# How to complete this task
These entries must be printed again exactly as they are.

# Records from a data collection
Inductive push_one_spec (dry : bool) (issue : dict) (s : pstate)
  : pstate -> exn + dict -> Prop :=
  | step_bad_number num e :
      dict_get "number" issue = Some num -> py_int num = inl e ->
      push_one_spec dry issue s s (inl e)
  | step_lookup_fails num n e :
      dict_get "number" issue = Some num -> py_int num = inr n ->
      get_issue (st_repo s) n = inl e ->
      push_one_spec dry issue s
        (mkState (st_repo s) (st_calls s ++ [CallGetIssue n]) (st_out s)
                 (new_issues_added s))
        (inl e)
  | step_bad_keyword num n g v :
      dict_get "number" issue = Some num -> py_int num = inr n ->
      get_issue (st_repo s) n = inr g ->
      dict_get "self" issue = Some v ->
      push_one_spec dry issue s
        (mkState (st_repo s) (st_calls s ++ [CallGetIssue n]) (st_out s)
                 (new_issues_added s))
        (inl TypeError)
  | step_noop num n g :
      dict_get "number" issue = Some num -> py_int num = inr n ->
      get_issue (st_repo s) n = inr g ->
      dict_get "self" issue = None ->
      dirty (update (from_github g) issue) = [] ->
      push_one_spec dry issue s
        (mkState (st_repo s) (st_calls s ++ [CallGetIssue n]) (st_out s)
                 (new_issues_added s))
        (inr issue)
  | step_update_dry num n g :
      dry = true ->
      dict_get "number" issue = Some num -> py_int num = inr n ->
      get_issue (st_repo s) n = inr g ->
      dict_get "self" issue = None ->
      dirty (update (from_github g) issue) <> [] ->
      push_one_spec dry issue s
        (mkState (st_repo s) (st_calls s ++ [CallGetIssue n])
                 (st_out s ++ update_lines (update (from_github g) issue)
                    ++ [EchoNotUpdated; EchoBlank])
                 (new_issues_added s))
        (inr issue)
  | step_update_fails num n g e :
      dry = false ->
      dict_get "number" issue = Some num -> py_int num = inr n ->
      get_issue (st_repo s) n = inr g ->
      dict_get "self" issue = None ->
      dirty (update (from_github g) issue) <> [] ->
      edit (st_repo s) g (_dirty_dict (update (from_github g) issue)) = inl e ->
      push_one_spec dry issue s
        (mkState (st_repo s)
                 (st_calls s ++ [CallGetIssue n;
                    CallEdit (gh_number g)
                             (_dirty_dict (update (from_github g) issue))])
                 (st_out s ++ update_lines (update (from_github g) issue))
                 (new_issues_added s))
        (inl e)
  | step_update num n g r' :
      dry = false ->
      dict_get "number" issue = Some num -> py_int num = inr n ->
      get_issue (st_repo s) n = inr g ->
      dict_get "self" issue = None ->
      dirty (update (from_github g) issue) <> [] ->
      edit (st_repo s) g (_dirty_dict (update (from_github g) issue)) = inr r' ->
      push_one_spec dry issue s
        (mkState r'
                 (st_calls s ++ [CallGetIssue n;
                    CallEdit (gh_number g)
                             (_dirty_dict (update (from_github g) issue))])
                 (st_out s ++ update_lines (update (from_github g) issue)
                    ++ [EchoUpdated; EchoBlank])
                 (new_issues_added s))
        (inr issue)
  | step_bad_key e :
      dict_get "number" issue = None -> Issue_init issue = inl e ->
      push_one_spec dry issue s s (inl e)
  | step_no_title new_issue :
      dict_get "number" issue = None -> Issue_init issue = inr new_issue ->
      title new_issue = VNone ->
      push_one_spec dry issue s s
        (inl (UsageError "All issues must have a title."))
  | step_create_dry new_issue :
      dry = true ->
      dict_get "number" issue = None -> Issue_init issue = inr new_issue ->
      title new_issue <> VNone ->
      push_one_spec dry issue s
        (mkState (st_repo s) (st_calls s)
                 (st_out s ++ create_lines new_issue ++ [EchoNotAdded; EchoBlank])
                 (new_issues_added s))
        (inr issue)
  | step_create_fails new_issue e :
      dry = false ->
      dict_get "number" issue = None -> Issue_init issue = inr new_issue ->
      title new_issue <> VNone ->
      create_issue (st_repo s) (to_dict new_issue true) = inl e ->
      push_one_spec dry issue s
        (mkState (st_repo s)
                 (st_calls s ++ [CallCreateIssue (to_dict new_issue true)])
                 (st_out s ++ create_lines new_issue)
                 (new_issues_added s))
        (inl e)
  | step_create new_issue r' g :
      dry = false ->
      dict_get "number" issue = None -> Issue_init issue = inr new_issue ->
      title new_issue <> VNone ->
      create_issue (st_repo s) (to_dict new_issue true) = inr (r', g) ->
      push_one_spec dry issue s
        (mkState r'
                 (st_calls s ++ [CallCreateIssue (to_dict new_issue true)])
                 (st_out s ++ create_lines new_issue
                    ++ [EchoAdded (gh_number g); EchoBlank])
                 true)
        (inr (("number", VInt (gh_number g)) :: issue)).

# Response to the task
Inductive push_one_spec (dry : bool) (issue : dict) (s : pstate)
  : pstate -> exn + dict -> Prop :=
  | step_bad_number num e :
      dict_get "number" issue = Some num -> py_int num = inl e ->
      push_one_spec dry issue s s (inl e)
  | step_lookup_fails num n e :
      dict_get "number" issue = Some num -> py_int num = inr n ->
      get_issue (st_repo s) n = inl e ->
      push_one_spec dry issue s
        (mkState (st_repo s) (st_calls s ++ [CallGetIssue n]) (st_out s)
                 (new_issues_added s))
        (inl e)
  | step_bad_keyword num n g v :
      dict_get "number" issue = Some num -> py_int num = inr n ->
      get_issue (st_repo s) n = inr g ->
      dict_get "self" issue = Some v ->
      push_one_spec dry issue s
        (mkState (st_repo s) (st_calls s ++ [CallGetIssue n]) (st_out s)
                 (new_issues_added s))
        (inl TypeError)
  | step_noop num n g :
      dict_get "number" issue = Some num -> py_int num = inr n ->
      get_issue (st_repo s) n = inr g ->
      dict_get "self" issue = None ->
      dirty (update (from_github g) issue) = [] ->
      push_one_spec dry issue s
        (mkState (st_repo s) (st_calls s ++ [CallGetIssue n]) (st_out s)
                 (new_issues_added s))
        (inr issue)
  | step_update_dry num n g :
      dry = true ->
      dict_get "number" issue = Some num -> py_int num = inr n ->
      get_issue (st_repo s) n = inr g ->
      dict_get "self" issue = None ->
      dirty (update (from_github g) issue) <> [] ->
      push_one_spec dry issue s
        (mkState (st_repo s) (st_calls s ++ [CallGetIssue n])
                 (st_out s ++ update_lines (update (from_github g) issue)
                    ++ [EchoNotUpdated; EchoBlank])
                 (new_issues_added s))
        (inr issue)
  | step_update_fails num n g e :
      dry = false ->
      dict_get "number" issue = Some num -> py_int num = inr n ->
      get_issue (st_repo s) n = inr g ->
      dict_get "self" issue = None ->
      dirty (update (from_github g) issue) <> [] ->
      edit (st_repo s) g (_dirty_dict (update (from_github g) issue)) = inl e ->
      push_one_spec dry issue s
        (mkState (st_repo s)
                 (st_calls s ++ [CallGetIssue n;
                    CallEdit (gh_number g)
                             (_dirty_dict (update (from_github g) issue))])
                 (st_out s ++ update_lines (update (from_github g) issue))
                 (new_issues_added s))
        (inl e)
  | step_update num n g r' :
      dry = false ->
      dict_get "number" issue = Some num -> py_int num = inr n ->
      get_issue (st_repo s) n = inr g ->
      dict_get "self" issue = None ->
      dirty (update (from_github g) issue) <> [] ->
      edit (st_repo s) g (_dirty_dict (update (from_github g) issue)) = inr r' ->
      push_one_spec dry issue s
        (mkState r'
                 (st_calls s ++ [CallGetIssue n;
                    CallEdit (gh_number g)
                             (_dirty_dict (update (from_github g) issue))])
                 (st_out s ++ update_lines (update (from_github g) issue)
                    ++ [EchoUpdated; EchoBlank])
                 (new_issues_added s))
        (inr issue)
  | step_bad_key e :
      dict_get "number" issue = None -> Issue_init issue = inl e ->
      push_one_spec dry issue s s (inl e)
  | step_no_title new_issue :
      dict_get "number" issue = None -> Issue_init issue = inr new_issue ->
      title new_issue = VNone ->
      push_one_spec dry issue s s
        (inl (UsageError "All issues must have a title."))
  | step_create_dry new_issue :
      dry = true ->
      dict_get "number" issue = None -> Issue_init issue = inr new_issue ->
      title new_issue <> VNone ->
      push_one_spec dry issue s
        (mkState (st_repo s) (st_calls s)
                 (st_out s ++ create_lines new_issue ++ [EchoNotAdded; EchoBlank])
                 (new_issues_added s))
        (inr issue)
  | step_create_fails new_issue e :
      dry = false ->
      dict_get "number" issue = None -> Issue_init issue = inr new_issue ->
      title new_issue <> VNone ->
      create_issue (st_repo s) (to_dict new_issue true) = inl e ->
      push_one_spec dry issue s
        (mkState (st_repo s)
                 (st_calls s ++ [CallCreateIssue (to_dict new_issue true)])
                 (st_out s ++ create_lines new_issue)
                 (new_issues_added s))
        (inl e)
  | step_create new_issue r' g :
      dry = false ->
      dict_get "number" issue = None -> Issue_init issue = inr new_issue ->
      title new_issue <> VNone ->
      create_issue (st_repo s) (to_dict new_issue true) = inr (r', g) ->
      push_one_spec dry issue s
        (mkState r'
                 (st_calls s ++ [CallCreateIssue (to_dict new_issue true)])
                 (st_out s ++ create_lines new_issue
                    ++ [EchoAdded (gh_number g); EchoBlank])
                 true)
        (inr (("number", VInt (gh_number g)) :: issue)).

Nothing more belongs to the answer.